We are currently seeing the rise of a new superfood: the Brazilian maqui berry. It looks something like the acai berry. There are already a number of German-language websites on the Internet that advertise the effectiveness of the purple berry. It is said to ensure great skin and full hair, accelerate weight loss, slow aging and even help you quit smoking. And of course it should also taste good.

Some of these websites do not even have an imprint - so it is completely unclear who is behind it. One of the German-language pages, which lacks any reference to the operator, is registered to a woman in Sao Paulo, the stored e-mail address belongs to a blank page and does not reveal anything else.

Extracts can cause allergies

For nutrition expert Clausen, this is not surprising. “They just look to see what traditional goods are available in their own country that fit the world market,” she says. "Here in Europe we have money - and we buy what promises to reduce weight, improve performance or improve health." That is why behind the MaquiBerry website there could be a very small company trying to import a trend into Europe. You can also buy the berries directly on the website: A glass bottle with capsules containing the berry extract costs just under 20 euros - currently the price has been reduced from almost 30 euros.
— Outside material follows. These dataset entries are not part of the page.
(* ===== verification/TproxyRuntimeExamples.v ===== *)
(** * The translator's failover: a run

    Two upstreams; the first answers the third attempt, the second the first,
    and both connections are lost.  The theorems of [TproxyFailover] and
    [Connection] at this run. *)
From S2P Require Import Prelude Handler Bitcoin Payout Fallback Setup JdClient ClientChannels TproxyManager TproxyExamples Connection TproxyRuntime TproxyFailover.

Module TproxyRuntimeExamples.
#[local] Existing Instance PayoutExamples.outputs_api.
#[local] Existing Instance PayoutExamples.demo_addresses.
#[local] Existing Instance TproxyExamples.toy.
#[local] Existing Instance SetupExamples.spec_types.

(** A payload parses or not. *)
#[export] Instance common : CommonMessages := {|
  Payload := bool;
  dispatch_common _ ty parses :=
    if parses : bool then
      match ty with
      | 1 => Ok SetupConnectionSuccess
      | 2 => Ok SetupConnectionErrorMessage
      | 3 => Ok ChannelEndpointChanged
      | 4 => Ok Reconnect
      | _ => Err NotExpected
      end
    else Err NotParsed;
|}.

#[export] Instance common_laws : CommonMessagesLaws.
Proof.
  split.
  - intros ext ty p m Hm. simpl in Hm. destruct p; [|done].
    destruct ty as [|[[[]|[]|]|[[]|[]|]|]]; simplify_eq; done.
  - apply (bool_decide_unpack _). vm_compute. exact I.
Qed.

Definition upstream (identity : string) : ConfigUpstream :=
  {| address := "pool"; config_port := 34254; config_pubkey := []; config_identity := identity |}.

Definition config : TranslatorConfig :=
  {| config_upstreams := [upstream "sri/donate/5/bc1miner/rig"; upstream "sri/donate/5/bc1miner/spare"];
     address_parses := true; verify_payout := true; required_extensions := [2];
     monitoring_address := false |}.

Definition answering : Attempt :=
  {| dial := {| entry_shutdown := false; resolved := true; tcp := TcpConnected;
                noise_shutdown := false; noise := NoiseReady |};
     setup_shutdown := false;
     exchange := {| takes_setup := true;
                    answer := Some {| ext_type := 0; msg_type := 1; payload := true |};
                    takes_extensions := true |} |}.

Definition refusing : Attempt :=
  {| dial := {| entry_shutdown := false; resolved := true; tcp := TcpRefused;
                noise_shutdown := false; noise := NoiseReady |};
     setup_shutdown := false; exchange := exchange answering |}.

Definition net (i k : nat) : Attempt :=
  if decide ((i, k) = (0, 1) ∨ (i, k) = (0, 2))%nat then refusing else answering.

(** Every session ends with a lost connection. *)
Definition session : Session :=
  {| attempts := net; sv1_server_starts := true; monitoring_starts := true;
     ending := Some (Cancels false true) |}.

Definition run (fuel : nat) := start config fuel (λ _, session).

Definition log_of (r : rust (option Ended * Translator * list LogLine)) : list LogLine :=
  match r with Done (_, _, ls) => ls | Panic => [] end.

Example run_keys :
  keys key (log_of (run 2)) = [(0, 1); (0, 2); (0, 3); (0, 4); (1, 1); (1, 4)]%nat.
Proof. vm_compute. reflexivity. Qed.

(** Pools that are gone are not tried again: the translator stops. *)
Example run_stops :
  match run 2 with
  | Done (e, t, _) => (e, t)
  | Panic => (None, {| cancelled := false; is_alive := true |})
  end = (Some (Stopped (Err CouldNotInitiateSystem)), {| cancelled := true; is_alive := false |}).
Proof. vm_compute. reflexivity. Qed.

(** The log of [run 2]. *)
Definition run_log : list LogLine := Eval vm_compute in log_of (run 2).

Lemma run_done :
  start config 2 (λ _, session) =
  Done (Some (Stopped (Err CouldNotInitiateSystem)), {| cancelled := true; is_alive := false |}, run_log).
Proof. vm_cast_no_check (eq_refl (start config 2 (λ _, session))). Qed.

Lemma upstreams_tried_in_order_witness :
  StronglySorted key_lt (keys key run_log) ∧
  (∀ i k, Attempting i k ∈ run_log → (i < 2 ∧ 1 ≤ k ≤ 3)%nat).
Proof. exact (upstreams_tried_in_order config 2 (λ _, session) _ _ run_log run_done). Defined.

Lemma failover_ends_witness :
  ∃ e t ls, start config 2 (λ _, session) = Done (Some e, t, ls) ∧
    (e = StillRunning ∨ (∃ r, e = Stopped r ∧ t = {| cancelled := true; is_alive := false |}) ∨
     e = Aborted ∧ ∃ _ : nat, ending session = Some Aborts).
Proof. exact (failover_ends config (λ _, session)). Defined.

(** What the second upstream's services were told. *)
Definition run_services : Services := Eval vm_compute in
  match run_log !! 9%nat with Some (Connected _ v) => v | _ => new_services end.

Lemma services_match_upstream_witness :
  ∃ u p, config_upstreams config !! 1%nat = Some u ∧
    sv1_identity run_services = Some (config_identity u) ∧
    expected_payout_distribution (channel_manager run_services) = Some p ∧
    Payout.expected_payout_distribution (verify_payout config) (config_identity u) = Ok p.
Proof.
  apply (services_match_upstream config 2 (λ _, session) _ _ run_log 1 run_services run_done).
  apply (list_elem_of_lookup_2 _ 9). reflexivity.
Defined.

(** The start of the run. *)
Definition begun : Runtime :=
  {| translator := {| cancelled := false; is_alive := true |};
     fallback_coordinator := new_coordinator;
     upstream_addresses := upstream_entry <$> config_upstreams config;
     services := new_services; logged := [] |}.

Lemma net_quiet j m : quiet (net j m).
Proof. unfold net. by case_decide. Qed.

Lemma refusing_fails : ¬ succeeds config refusing.
Proof. by intros [(_ & ? & _) _]. Qed.

Lemma answering_succeeds : succeeds config answering.
Proof.
  split; [done|]. split; [split; [done|]; eexists; by split_and!|]. right. by split.
Qed.

Lemma third_is_first : first_success config net 0 2 0 3.
Proof.
  split; [unfold in_turn, TproxyRuntime.MAX_RETRIES; simpl; lia|]. split; [exact answering_succeeds|].
  intros [i k] [??] Hlt. unfold key_lt in Hlt. simpl in *.
  assert (net i k = refusing) as ->; [|exact refusing_fails].
  unfold net. rewrite decide_True; [done|]. destruct k as [|[|[|]]]; [lia|left|right|lia]; f_equal; lia.
Qed.

Lemma first_answering_upstream_witness :
  ∃ s', initialize_upstream config net begun = Done (Ok tt, s') ∧ calm s' ∧
    cursor config 1 (upstream_addresses s') ∧
    keys key (logged s') = [(0, 1); (0, 2); (0, 3); (0, 4)]%nat.
Proof.
  destruct (first_answering_upstream config net 0 begun) as [Hfirst _];
    [apply start_search; reflexivity|simpl; lia|by split|exact net_quiet|reflexivity| |].
  - intros [|[|j]] u Hu; [injection Hu as <-..|done]; exists (Some PayoutExamples.demo_mode); reflexivity.
  - exact (Hfirst 0%nat 3%nat third_is_first).
Defined.

(** Frames: a job, an unreadable message, a request to reconnect. *)
Definition frame (ty : N) (parses : bool) : Frame :=
  {| ext_type := 0; msg_type := ty; payload := parses |}.
Definition connected : Task :=
  {| tokens := {| cancellation := false; fallback_token := false |}; manager_listens := true;
     to_manager := []; to_server := [] |}.

Lemma frames_delivered_witness :
  proxy_run_upstream_task ((λ f, FromServer (Some f)) <$> [frame 0x1f true; frame 0x01 false]) connected =
    Done (Continue, delivered [frame 0x1f true; frame 0x01 false] connected) ∧
  proxy_run_upstream_task
    ((λ f, FromServer (Some f)) <$> [frame 0x1f true; frame 0x01 false; frame 0x04 true]) connected = Panic.
Proof.
  destruct (frames_delivered [frame 0x1f true; frame 0x01 false] connected) as [Hrun Hnext];
    [by split|by repeat constructor|].
  split; [exact Hrun|]. exact (Hnext (frame 0x04 true) [] eq_refl).
Defined.
End TproxyRuntimeExamples.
Such extracts, especially from abroad, can be problematic and cause allergies. In contrast, nutrition expert Clausen does not find fresh food a problem at all, no matter how exotic it may be. In general, she recommends always using local products first. But if you want to eat exotic superfoods, they won't hurt you. On the contrary, Clausen is happy about the trend towards healthy eating: "If it leads people to rediscover fruit and vegetables - why not?"